▸ **WHAT IS NEEDED**
Below is a listing. Quote from it, exactly, the lines from the one containing "Nat.ltb_ge in H" down to the one containing "Lemma wrapS_small w", both ends included, and nothing else.

▸ **SOURCE MATERIAL**
(** Case analysis on the innermost match of the goal or of a hypothesis. *)
Ltac break_match_hyp H :=
  match type of H with
  | context [match ?x with _ => _ end] =>
      lazymatch x with
      | context [match _ with _ => _ end] => fail
      | _ => let E := fresh "E" in destruct x eqn:E
      end
  end.

Ltac break_match_goal :=
  match goal with
  | |- context [match ?x with _ => _ end] =>
      lazymatch x with
      | context [match _ with _ => _ end] => fail
      | _ => let E := fresh "E" in destruct x eqn:E
      end
  end.

Ltac bool_to_prop :=
  repeat match goal with
  | H : (_ && _)%bool = true |- _ => apply andb_true_iff in H; destruct H
  | H : (_ || _)%bool = false |- _ => apply orb_false_iff in H; destruct H
  | H : negb _ = true |- _ => apply negb_true_iff in H
  | H : negb _ = false |- _ => apply negb_false_iff in H
  | H : Z.eqb _ _ = true |- _ => apply Z.eqb_eq in H
  | H : Z.eqb _ _ = false |- _ => apply Z.eqb_neq in H
  | H : Z.leb _ _ = true |- _ => apply Z.leb_le in H
  | H : Z.leb _ _ = false |- _ => apply Z.leb_gt in H
  | H : Z.ltb _ _ = true |- _ => apply Z.ltb_lt in H
  | H : Z.ltb _ _ = false |- _ => apply Z.ltb_ge in H
  | H : Z.gtb _ _ = true |- _ => rewrite Z.gtb_ltb in H
  | H : Z.gtb _ _ = false |- _ => rewrite Z.gtb_ltb in H
  | H : Nat.eqb _ _ = true |- _ => apply Nat.eqb_eq in H
  | H : Nat.eqb _ _ = false |- _ => apply Nat.eqb_neq in H
  | H : Nat.leb _ _ = true |- _ => apply Nat.leb_le in H
  | H : Nat.leb _ _ = false |- _ => apply Nat.leb_gt in H
  | H : Nat.ltb _ _ = true |- _ => apply Nat.ltb_lt in H
  | H : Nat.ltb _ _ = false |- _ => apply Nat.ltb_ge in H
  end.

(** ** Machine integers *)

(** Conversions of Go: [uintw(z)] and [intw(z)] keep the low [w] bits. *)
Definition wrapU (w z : Z) : Z := z mod 2 ^ w.
Definition wrapS (w z : Z) : Z := (z + 2 ^ (w - 1)) mod 2 ^ w - 2 ^ (w - 1).

Definition max_uint (w : Z) : Z := 2 ^ w - 1.
Definition min_int (w : Z) : Z := - 2 ^ (w - 1).
Definition max_int (w : Z) : Z := 2 ^ (w - 1) - 1.

Lemma wrapU_small w z : (0 <= z < 2 ^ w)%Z -> wrapU w z = z.
Proof. intros. unfold wrapU. by apply Z.mod_small. Qed.

Lemma wrapU_range w z : (0 <= w)%Z -> (0 <= wrapU w z < 2 ^ w)%Z.
Proof. intros. apply Z.mod_pos_bound. by apply Z.pow_pos_nonneg. Qed.

Lemma wrapS_small w z :
  (0 < w)%Z -> (min_int w <= z <= max_int w)%Z -> wrapS w z = z.
Proof.
  unfold wrapS, min_int, max_int. intros Hw Hz.
  replace (2 ^ w)%Z with (2 * 2 ^ (w - 1))%Z
    by (rewrite <- Z.pow_succ_r by lia; f_equal; lia).
  rewrite Z.mod_small; lia.
Qed.

(** Arithmetic of [int] and [int64], which wraps around. *)
Definition add64 (a b : Z) : Z := wrapS 64 (a + b).
Definition sub64 (a b : Z) : Z := wrapS 64 (a - b).
Definition mul64 (a b : Z) : Z := wrapS 64 (a * b).

(** Division truncates towards zero, and panics on a zero divisor. *)
Definition quot64 (a b : Z) : option Z :=
  if (b =? 0)%Z then None else Some (wrapS 64 (Z.quot a b)).

Infix "+!" := add64 (at level 50, left associativity) : go_scope.
Infix "-!" := sub64 (at level 50, left associativity) : go_scope.
Infix "*!" := mul64 (at level 40, left associativity) : go_scope.

Definition maxInt : Z := max_int 64.

(** The [int]s, as opposed to all of [Z]. *)
Definition is_int (z : Z) : bool := (min_int 64 <=? z)%Z && (z <=? maxInt)%Z.

Lemma is_int_spec z : is_int z = true <-> (- (maxInt + 1) <= z <= maxInt)%Z.
Proof. unfold is_int. rewrite andb_true_iff, !Z.leb_le. unfold maxInt, min_int, max_int. lia. Qed.

Lemma wrapS64_small z : (- maxInt <= z <= maxInt)%Z -> wrapS 64 z = z.
Proof. intros. apply wrapS_small; [done|]. unfold maxInt, min_int, max_int in *. lia. Qed.

Lemma add64_small a b : (- maxInt <= a + b <= maxInt)%Z -> add64 a b = (a + b)%Z.
Proof. apply wrapS64_small. Qed.
Lemma sub64_small a b : (- maxInt <= a - b <= maxInt)%Z -> sub64 a b = (a - b)%Z.
Proof. apply wrapS64_small. Qed.
Lemma mul64_small a b : (- maxInt <= a * b <= maxInt)%Z -> mul64 a b = (a * b)%Z.
Proof. apply wrapS64_small. Qed.

(** Removes the wrap-around of sums that [lia] can bound. *)
Ltac unwrap64 :=
  repeat match goal with
  | |- context [add64 ?a ?b] => rewrite (add64_small a b) by lia
  | |- context [sub64 ?a ?b] => rewrite (sub64_small a b) by lia
  end.

(** ** Bytes *)

#[global] Instance byte_eq_decision : EqDecision byte := Byte.byte_eq_dec.

Definition b2z (b : byte) : Z := Z.of_N (Byte.to_N b).

(** [byte(z)]: the low eight bits. *)
Definition z2b (z : Z) : byte :=
  match Byte.of_N (Z.to_N (z mod 256)) with Some b => b | None => x00 end.

Lemma b2z_range b : (0 <= b2z b < 256)%Z.
Proof. unfold b2z. pose proof (Byte.to_N_bounded b). lia. Qed.

Lemma b2z_inj b c : b2z b = b2z c -> b = c.
Proof.
  unfold b2z. intros E%N2Z.inj. apply (inj Some).
  rewrite <- (Byte.of_to_N b), <- (Byte.of_to_N c). by rewrite E.
Qed.

Lemma b2z_z2b z : b2z (z2b z) = (z mod 256)%Z.
Proof.
  unfold b2z, z2b. pose proof (Z.mod_pos_bound z 256 eq_refl) as Hb.
  destruct (Byte.of_N _) as [b|] eqn:E.
  - apply Byte.to_of_N in E. rewrite E. lia.
  - apply Byte.of_N_None_iff in E. lia.
Qed.

Lemma z2b_b2z b : z2b (b2z b) = b.
Proof. apply b2z_inj. rewrite b2z_z2b. apply Z.mod_small, b2z_range. Qed.

Lemma z2b_inj y z : (0 <= y < 256)%Z -> (0 <= z < 256)%Z -> z2b y = z2b z -> y = z.
Proof.
  intros Hy Hz E%(f_equal b2z). rewrite !b2z_z2b, !Z.mod_small in E; lia.
Qed.

#[global] Instance b2z_Inj : Inj (=) (=) b2z.
Proof. intros b c. apply b2z_inj. Qed.

#[global] Instance byte_countable : Countable byte.
Proof.
  refine (inj_countable' b2z z2b _). apply z2b_b2z.
Defined.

▸ **TASK RESPONSE**
  | H : Nat.ltb _ _ = false |- _ => apply Nat.ltb_ge in H
  end.

(** ** Machine integers *)

(** Conversions of Go: [uintw(z)] and [intw(z)] keep the low [w] bits. *)
Definition wrapU (w z : Z) : Z := z mod 2 ^ w.
Definition wrapS (w z : Z) : Z := (z + 2 ^ (w - 1)) mod 2 ^ w - 2 ^ (w - 1).

Definition max_uint (w : Z) : Z := 2 ^ w - 1.
Definition min_int (w : Z) : Z := - 2 ^ (w - 1).
Definition max_int (w : Z) : Z := 2 ^ (w - 1) - 1.

Lemma wrapU_small w z : (0 <= z < 2 ^ w)%Z -> wrapU w z = z.
Proof. intros. unfold wrapU. by apply Z.mod_small. Qed.

Lemma wrapU_range w z : (0 <= w)%Z -> (0 <= wrapU w z < 2 ^ w)%Z.
Proof. intros. apply Z.mod_pos_bound. by apply Z.pow_pos_nonneg. Qed.

Lemma wrapS_small w z :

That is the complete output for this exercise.